Now, it's almost too good to be true that she had just finished saying "I'm looking to make a statement by just being here and I think the protesters are doing the same. Props to the ones who are doing it non-violently, but I think that's a very rare thing indeed."

So, if you're of a conspiratorial bent, this is a false flag operation or something. But I think it's fair to say that there were plenty of anonymous violent troublemakers there. The police are of the opinion that they were 'outside agitators' (a phrase I knew we would see more and more of) and not Berkeley students. Which is probably the case, since I'm now hearing all about these experienced antifa activists. Who are these experts all of a sudden and where did they get their expertise? There hasn't been a fascist state to fight in some time, and never in the US, so I find myself suspecting that these are just people who like to have fistfights with skinheads. Whoever they are and whatever their movement is about, they know squat about working against the excesses of a Trump Administration.

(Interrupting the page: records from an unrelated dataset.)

(* ===== verification/Fixmap.v ===== *)
(** * Fixed addresses: [src/src/mm/fixmap.c], [early_ioremap.c], [mmu.c] (lines 165 to 498), [fdt.c] (lines 311 to 363)

    A few pages at the top of the address space have their tables in the
    image ([bm_pte], [bm_pmd], [bm_pud]), so that a page can be mapped there
    before any memory can be allocated.  [early_ioremap] maps the registers
    of devices into seven slots of a megabyte; [create_mapping_noalloc] and
    [create_mapping_alloc] reach the tables of the kernel, which may be
    anywhere in memory, through one page of the fixed map per level.

    Memory is the word memory of [PageTable], at physical addresses.  Every
    load and store of this code is at a virtual address and goes through the
    architecture's table walk from [swapper_pg_dir], so through the tables
    the code is changing.  The translation look-aside buffer is not modelled,
    nor are barriers; [WARN] only prints. *)

From S2P Require Import Prelude PageTable Pte BootMap Memblock.

(** ** Addresses ([fixmap.h], [memory.h]) *)

Definition FIXADDR_TOP : Z := 2 ^ 64 - 0x800000.
(* ===== verification/FixmapMap.v ===== *)
(** * Mapping through the fixed map

    [create_mapping] on a range whose page tables exist: each level reaches
    the next table through its own page of the fixed map, writes the page
    entries of the range and closes the page again.  The result is the
    update [paint]: the pages of the range translate to the physical range,
    no other translation changes. *)

From S2P Require Import Prelude PageTable PageTableMap PtTree Pte BootMap Memblock Fixmap FixmapSpec.

(** ** Pieces of a range *)

Lemma addr_end_min k lo hi : 0 <= k < 64 -> 0 <= lo < hi -> hi < 2 ^ 64 ->
  addr_end (2 ^ k) lo hi = Z.min ((lo / 2 ^ k + 1) * 2 ^ k) hi.
Proof.
  intros Hk Hlo Hhi. unfold addr_end. set (S := 2 ^ k). assert (HS : 0 < S) by (apply Z.pow_pos_nonneg; lia).
  assert (Hp : is_pow2 S) by (exists k; split; [lia | done]).
  assert (Hb : S * 2 ^ (64 - k) = 2 ^ 64) by (unfold S; rewrite <- Z.pow_add_r by lia; f_equal; lia).
  clearbody S. generalize dependent (2 ^ (64 - k)). intros P Hb. pose proof (Z.div_mod lo S ltac:(lia)) as Hd. pose proof (Z.mod_pos_bound lo S HS) as Hm.
  assert (Hq : lo / S < P) by (apply Z.div_lt_upper_bound; lia).
  destruct (Z.lt_ge_cases (lo / S + 1) P) as [Hlt | Hge].
  - assert (Hn : (lo / S + 1) * S + S <= 2 ^ 64) by nia. rewrite (u64_small (lo + S)) by nia.
    rewrite align_mask_pow2 by (done || nia). replace ((lo + S) mod S) with (lo mod S) by (rewrite <- (Z_mod_plus_full lo 1 S); f_equal; lia).
    replace (lo + S - lo mod S) with ((lo / S + 1) * S) by lia. rewrite !u64_small by lia.
    destruct (Z.ltb_spec ((lo / S + 1) * S - 1) (hi - 1)); lia.
  - assert (Ht : (lo / S + 1) * S = 2 ^ 64) by (replace (lo / S + 1) with P by lia; lia).
    assert (HSP : S <= 2 ^ 64) by (pose proof (Z.div_pos lo S ltac:(lia) HS); nia).
    assert (Eu : u64 (lo + S) = lo mod S).
    { unfold u64. symmetry. apply (Z.mod_unique_pos _ _ 1); [|]; lia. }
    rewrite Eu, align_mask_pow2 by (done || lia). rewrite Z.mod_mod, Z.sub_diag by lia. rewrite Ht.
    change (u64 (0 - 1)) with (2 ^ 64 - 1). rewrite (u64_small (hi - 1)) by lia.
    destruct (Z.ltb_spec (2 ^ 64 - 1) (hi - 1)); lia.
Qed.

(** ** Painting a range *)

Definition paint (prot lo hi phys s : Z) : option Z :=
  if (lo <=? s * 4096) && (s * 4096 <? hi) then Some (Z.lor (phys + (s * 4096 - lo)) prot) else None.

Lemma paint_in prot lo hi phys s : lo <= s * 4096 < hi -> paint prot lo hi phys s = Some (Z.lor (phys + (s * 4096 - lo)) prot).
Proof. intros H. unfold paint. rewrite (proj2 (Z.leb_le _ _)), (proj2 (Z.ltb_lt _ _)) by lia. done. Qed.

Lemma paint_out prot lo hi phys s : ~ (lo <= s * 4096 < hi) -> paint prot lo hi phys s = None.
Proof. intros H. unfold paint. destruct (Z.leb_spec lo (s * 4096)), (Z.ltb_spec (s * 4096) hi); (done || lia). Qed.

Lemma paint_join prot lo mid hi phys s : lo <= mid <= hi ->
  join (paint prot lo mid phys) (paint prot mid hi (phys + (mid - lo))) s = paint prot lo hi phys s.
Proof.
  intros Hm. unfold join. destruct (decide (mid <= s * 4096 < hi)).
  - rewrite !paint_in by lia. do 2 f_equal. lia.
  - rewrite (paint_out _ mid hi) by done. destruct (decide (lo <= s * 4096 < mid)).
    + by rewrite !paint_in by lia.
    + by rewrite !paint_out by lia.
Qed.

Section Map.
Context (G : fix_syms) (T : tables) (prot attr : Z) (Hprot : prot = Z.lor attr 3) (Hattr : attr_ok attr).

(** The range can be mapped: its tables exist, each page may be given its
    entry, and no block of two megabytes would be used. *)
Record ready (m : mem) (lo hi phys : Z) : Prop := {
  ry_range : 0 <= lo < hi /\ hi < 2 ^ 64 /\ kaddr lo;
  ry_page : lo mod 4096 = 0 /\ hi mod 4096 = 0 /\ phys mod 4096 = 0;
  ry_phys : 0 <= phys /\ phys + (hi - lo) <= 2 ^ 48;
  ry_tab : forall v, lo <= v < hi -> exists c, T !! c = Some (0%nat, v / lsize 1);
  ry_safe : forall c q i, T !! c = Some (0%nat, q) -> 0 <= i < 512 -> lo <= (q * 512 + i) * 4096 < hi ->
    pgattr_change_is_safe (rd m (c + 8 * i)) (Z.lor (phys + ((q * 512 + i) * 4096 - lo)) prot) = true;
  ry_block : forall s, lo <= s * 2 ^ 21 -> (s + 1) * 2 ^ 21 <= hi -> (phys + (s * 2 ^ 21 - lo)) mod 2 ^ 21 <> 0;
}.

Lemma paint_ok lo hi phys : lo mod 4096 = 0 -> phys mod 4096 = 0 -> 0 <= phys -> phys + (hi - lo) <= 2 ^ 48 ->
  forall s e, paint prot lo hi phys s = Some e -> page_entry_ok e.
Proof.
  intros Hl Hp H0 H1 s e. destruct (decide (lo <= s * 4096 < hi)); [rewrite paint_in by done | by rewrite paint_out].
  intros [= <-]. pose proof (Z.div_mod lo 4096 ltac:(lia)) as Hd. rewrite Hl in Hd.
  apply (page_val G (phys + (s * 4096 - lo)) prot attr 0 Hprot Hattr); [| lia].
  replace (phys + (s * 4096 - lo)) with (phys + (s - lo / 4096) * 4096) by lia. by rewrite Z_mod_plus_full.
Qed.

Instead, of course, they are falling into the trap.

Now some have correctly pointed out that neo-Nazis can be experts at using 'the System' to quash opposition. "Oh, we're the victims, save us, save us, Law & Order!"

So then I ask: Why the fuck would you fall into their trap by punching people on the street? Are you stupid?

Berkeley was literally the origin of the Free Speech Movement and Sproul Plaza is Free Speech Central.

The university did the right thing in not preventing the speech, and they (or the UCPD who made the call) did the right thing in shutting it down for safety reasons.

Of course the Donald had to weigh in on Twitter:

"If U.C. Berkeley does not allow free speech and practices violence on innocent people with a different point of view - NO FEDERAL FUNDS?"

This is literally one of the stupidest things I've ever read. Even among Trump tweets, this is a doozy.

But remember my warning "Fortunately, we on the left are waaaaay too smart to be manipulated by Russian propaganda. Right? Right? No one would be suckered in by the idea that democracy or free speech are inherently flawed concepts"

Don't be down on Free Speech, just because Trump says he likes it. This is exactly the kind of emotional response thing that Trump apparently uses to perfection. Of course, it only works on stupid people. So don't be a stupid person.

Anyway, I'm reiterating my distaste for Nazipunch and the flawed philosophy behind it.

And again I'm warning against falling into the trap.

Because if not, something terrible is going to happen, and years from now, some kid will be walking with his grandfather on the campus, and grandpa will point to the pocks of bullets in a wall and say something like, 'And over there in that field is where it happened. It was a terrible thing those kids died. But these outside agitators (communists or anarchists or some such) came in and caused a lot of trouble, and stirred things up. Setting fires and so forth. Had to restore Law & Order.'

Because no shit that's exactly what my grandpa told me 40 years ago as we visited Kent State.